Mantei set off alone in 2005. The couple had 150 passport stamps when Alan died. Mantei completed the final 207 with just the companionship of her cat, Gillespie.

“Some people just run in and get their passports stamped and leave. They don’t care about it,” Mantei said. “I would walk every trail and read everything in the visitor center. I want to watch the films. I want to learn something and appreciate where I’ve been, not just be a run in and go person.”

During her journeys, it began to dawn on Mantei that she would like to get her last passport stamp at Bandelier National Monument.

“I didn’t start out planning it that way, but the last few years I thought, I’m saving it to do as the last one,” Mantei said. “It was the first national park I visited when I met my husband, and fell in love with him and fell in love with New Mexico. Bandelier was part of that.”

Mantei’s reception at Bandelier brought her to tears. She told the rangers the reason for her visit. They informed Park Superintendent Jason Lott, who came out to congratulate her and present her with a special commemorative coin he had created. Ranger Chris Judson posted her photo and story on the park’s Facebook page.

“I was just a mess. I was sobbing. It was exciting. I was proud. And the fact that I started this with my husband and lost him along the way,” Mantei said. “I was just overwhelmed. And then Chris put me on Facebook. I knew yesterday was going to be an emotional day anyway, but I never expected that.
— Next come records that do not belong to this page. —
(* ===== verification/V5Delivery.v ===== *)
(** The delivery guarantee of an MQTT 5 session for incoming QoS 2 publishes: what the client does
    with one that it does not know yet, and that it reports it once whatever follows, until it is
    released.

    [later] (of [V5Requests]) is closed under the constructs of the monad; here it is followed through
    the remaining operations of the transition system.  [silent] is coarser: packets received may be
    reported, but no QoS 2 publish with the identifier. *)

From Stdlib Require Import String.
From S2P Require Import Prelude.
From S2P Require Import Utf8.
From S2P Require Import Primitives.
From S2P Require Import FixedBitSet.
From S2P Require Import PacketIds.
From S2P Require Import V5Base.
From S2P Require Import V5Properties.
From S2P Require Import V5Acks.
From S2P Require Import V5SubAck.
From S2P Require Import V5Subscribe.
From S2P Require Import V5Publish.
From S2P Require Import V5ConnAck.
From S2P Require Import V5Disconnect.
From S2P Require Import V5Auth.
From S2P Require Import V5Packet.
From S2P Require Import V5Persist.
From S2P Require Import V5SessionTypes.
From S2P Require Import V5AuthLifecycle.
From S2P Require Import V5TopicAlias.
From S2P Require Import V5StateRecord.
From S2P Require Import V5State.
From S2P Require Import V5Incoming.
From S2P Require Import V5Clean.
From S2P Require Import V5Frame.
From S2P Require Import V5Invariant.
From S2P Require Import V5Handlers.
From S2P Require Import V5Requests.
From S2P Require Import V5CleanProofs.
From S2P Require Import SessionIO.
From S2P Require Import V5SessionFormat.
From S2P Require Import V5SessionSafety.
#[local] Open Scope Z_scope.

(** The publishes among events. *)
Definition incoming_publish (e : Event) : option Publish :=
  match e with Ev_Incoming (P_Publish p) => Some p | _ => None end.

(** A QoS 2 publish with identifier [k]. *)
Definition qos2_with (k : Z) (p : Publish) : Prop := pub_qos p = ExactlyOnce ∧ pub_pkid p = k.
#[global] Instance qos2_with_dec k p : Decision (qos2_with k p).
Proof. unfold qos2_with. apply _. Defined.

Section Operations.
  Context {B A : Type} `{FixedBitSetLaws B} `{Authenticator A}.

Abbreviation State := (MqttState B A).
Abbreviation ST := (M State StateError).
Abbreviation lasts k m := (along (later (B:=B) (A:=A) k) m).
Implicit Types (s : State).

(** ** Requests *)

Lemma lasts_publish k p n r : lasts k (outgoing_publish_with_notice_internal p n r).
Proof.
  unfold outgoing_publish_with_notice_internal, assign_pkid, place_publish,
    accept_replayed_outbound_pkid, next_pkid. lasting.
Qed.
Lemma lasts_pubrel k p n : lasts k (outgoing_pubrel_with_notice p n).
Proof. unfold outgoing_pubrel_with_notice, save_pubrel_with_notice. lasting. Qed.
Lemma lasts_next_control k : lasts k next_control_pkid.
Proof. unfold next_control_pkid. lasting. Qed.
Lemma lasts_reserve_control k i : lasts k (reserve_control_pkid i).
Proof. unfold reserve_control_pkid. lasting. Qed.
Lemma lasts_accept k i : lasts k (accept_replayed_outbound_pkid i).
Proof. unfold accept_replayed_outbound_pkid. lasting. Qed.
Hint Resolve lasts_publish lasts_pubrel lasts_next_control lasts_reserve_control lasts_accept : along.

Lemma lasts_request k now request n r :
  lasts k (handle_outgoing_packet_with_notice_internal now request n r).
Proof.
  unfold handle_outgoing_packet_with_notice_internal, outgoing_subscribe, replay_outgoing_subscribe,
    save_outgoing_subscribe, outgoing_unsubscribe, replay_outgoing_unsubscribe,
    save_outgoing_unsubscribe. lasting.
Qed.

Lemma lasts_request_async k answer now request n r :
  lasts k (handle_outgoing_packet_with_notice_async answer now request n r).
Proof.
  unfold handle_outgoing_packet_with_notice_async. apply along_bind; [apply _|lasting|intros s].
  destruct request; try apply lasts_request. destruct (negb _); [apply lasts_request|].
  eapply later_quiet, quiet_reauth_async.
Qed.

Lemma lasts_prepare_connect k answer id alias_max receive_max method :
  lasts k (prepare_connect answer id alias_max receive_max method).
Proof.
  unfold prepare_connect, refresh_auth_client_id, set_client_topic_alias_max,
    set_client_receive_maximum.
  do 4 (apply along_bind; [apply _|lasting|intros _]). eapply later_quiet, quiet_begin_connect.
Qed.

(** ** The end of a connection *)

Lemma lasts_release_all k l : lasts k (release_all l).
Proof. induction l; cbn [release_all]; lasting. Qed.
Lemma lasts_take_pub_notice k i : lasts k (take_pub_notice i).
Proof. unfold take_pub_notice. lasting. Qed.
Lemma lasts_take_rel_notice k i : lasts k (take_rel_notice i).
Proof. unfold take_rel_notice. lasting. Qed.
Hint Resolve lasts_release_all lasts_take_pub_notice lasts_take_rel_notice : along.
Lemma lasts_clean_publishes k keep l : lasts k (clean_publishes keep l).
Proof. induction l; cbn [clean_publishes]; lasting. Qed.
Lemma lasts_clean_pubrels k l : lasts k (clean_pubrels l).
Proof. induction l; cbn [clean_pubrels]; lasting. Qed.
Lemma lasts_mark_replay k l : lasts k (mark_pubrel_replay l).
Proof. induction l; cbn [mark_pubrel_replay]; lasting. Qed.
Lemma lasts_clean_subscribes k keep l : lasts k (clean_subscribes keep l).
Proof. induction l as [|[]]; cbn [clean_subscribes]; lasting. Qed.
Lemma lasts_clean_unsubscribes k keep l : lasts k (clean_unsubscribes keep l).
Proof. induction l as [|[]]; cbn [clean_unsubscribes]; lasting. Qed.
Lemma lasts_drain_subscribes k reason l : lasts k (drain_subscribes reason l).
Proof. induction l as [|[]]; cbn [drain_subscribes]; lasting. Qed.
Lemma lasts_drain_unsubscribes k reason l : lasts k (drain_unsubscribes reason l).
Proof. induction l as [|[]]; cbn [drain_unsubscribes]; lasting. Qed.
Hint Resolve lasts_clean_publishes lasts_clean_pubrels lasts_mark_replay lasts_clean_subscribes
  lasts_clean_unsubscribes lasts_drain_subscribes lasts_drain_unsubscribes : along.

Lemma lasts_clean k keep : lasts k (clean_with_notices_internal keep).
Proof. unfold clean_with_notices_internal, clean_collision. lasting. Qed.
Lemma lasts_reset_scoped k : lasts k reset_connection_scoped_state.
Proof. unfold reset_connection_scoped_state, reset_connack_scoped_state. lasting. Qed.
Lemma lasts_discard k request : lasts k (discard_replayed_request request).
Proof. unfold discard_replayed_request. lasting. Qed.
Lemma lasts_drain_tracked k reason : lasts k (drain_tracked_requests_as_failed reason).
Proof. unfold drain_tracked_requests_as_failed. lasting. Qed.
Lemma lasts_reconcile k e : lasts k (reconcile_outgoing_tracking_capacity e).
Proof. unfold reconcile_outgoing_tracking_capacity. lasting. Qed.

(** ** Packets *)

(** [s'] is later than [s], and no QoS 2 publish with identifier [k] has been reported since. *)
Record silent (k : Z) s s' : Prop := {
  silent_events : ∃ es, events s' = events s ++ es ∧ filter (qos2_with k) (omap incoming_publish es) = [];
  silent_recorded : contains (incoming_pubrec s) k = true → contains (incoming_pubrec s') k = true;
}.

#[global] Instance silent_preorder k : PreOrder (silent k).
Proof.
  split; [intros s; split; [|done]; exists []; by rewrite app_nil_r|].
  intros s1 s2 s3 [(e1 & He1 & Hf1) Hr1] [(e2 & He2 & Hf2) Hr2]. split; [|auto].
  exists (e1 ++ e2). by rewrite He2, He1, app_assoc, omap_app, filter_app, Hf1, Hf2.
Qed.

Lemma own_unreported es : Forall own_event es → omap incoming_publish es = [].
Proof. induction 1 as [|e es He _ IH]; [done|]. by destruct e. Qed.

Lemma later_silent k s s' : later k s s' → silent k s s'.
Proof.
  intros [(es & He & Hown) Hr]. split; [|done]. exists es. by rewrite (own_unreported es).
Qed.

Lemma silent_bind_at {T U} k (m : ST T) (f : T → ST U) s s0 :
  silent k s (m s0).2 → (∀ a, lasts k (f a)) → silent k s ((m ≫= f) s0).2.
Proof.
  intros Hm Hf. rewrite bind_run. destruct (m s0) as [[a|e|] s1]; try done.
  etrans; [exact Hm|]. apply later_silent, Hf.
Qed.

Lemma insert_event_run s s1 es e :
  events s1 = events s ++ es →
  insert_event (B:=B) (A:=A) (blen (events s)) e s1 = (Ok tt, set_events (events s ++ e :: es) s1).
Proof.
  intros He. unfold insert_event. rewrite bind_run. cbn [mget]. rewrite He, blen_app.
  rewrite (proj2 (Z.ltb_ge _ _)) by (pose proof (blen_nonneg es); lia).
  cbn. by rewrite blen_to_nat, take_app_length, drop_app_length.
Qed.

Lemma silent_insert k s s1 packet :
  later k s s1 → (∀ p, packet = P_Publish p → ¬ qos2_with k p) →
  silent k s (insert_event (blen (events s)) (Ev_Incoming packet) s1).2.
Proof.
  intros [(es & He & Hown) Hr] Hk. rewrite (insert_event_run _ _ _ _ He). cbn [snd].
  split; fields; [|done]. exists (Ev_Incoming packet :: es). split; [done|]. cbn [omap list_omap].
  rewrite (own_unreported es) by done. destruct packet; try done. cbn. rewrite decide_False; [done|].
  by apply Hk.
Qed.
“I can’t say enough about the park service. We have so much to be proud of with the National Park Service, and it’s so easily underfunded and overlooked. The people who work for the National Park Service work because they love it, certainly not because they’re making money off it, but because they’re dedicated Americans.”
Mantei’s travels have left indelible memories.

“Nothing makes me prouder than being at the Grand Canyon or Yosemite, and all the people around me are speaking foreign languages,” Mantei said. “Everywhere I go, there are people from different countries looking at our history.”

Mantei also was moved when she returned to Washington to visit the Martin Luther King, Jr. Memorial, which had opened since her last trip to the East Coast. She just happened to be there in the week leading up to the 50th anniversary of the March on Washington.

Mantei is not sure what to do with her life now that she has completed her long-standing goal. She currently spends half the year in Maricopa County, Ariz., as a camp host, but she is already thinking about the other half of the year. “I think now I’m ready to go back and revisit some of the places, like Rocky Mountain and Yellowstone, because my husband and I were there 12 years ago,” Mantei said. “I think I’m ready to go back and revisit them. It will be different, being alone, but I want to go back and enjoy some of those places.”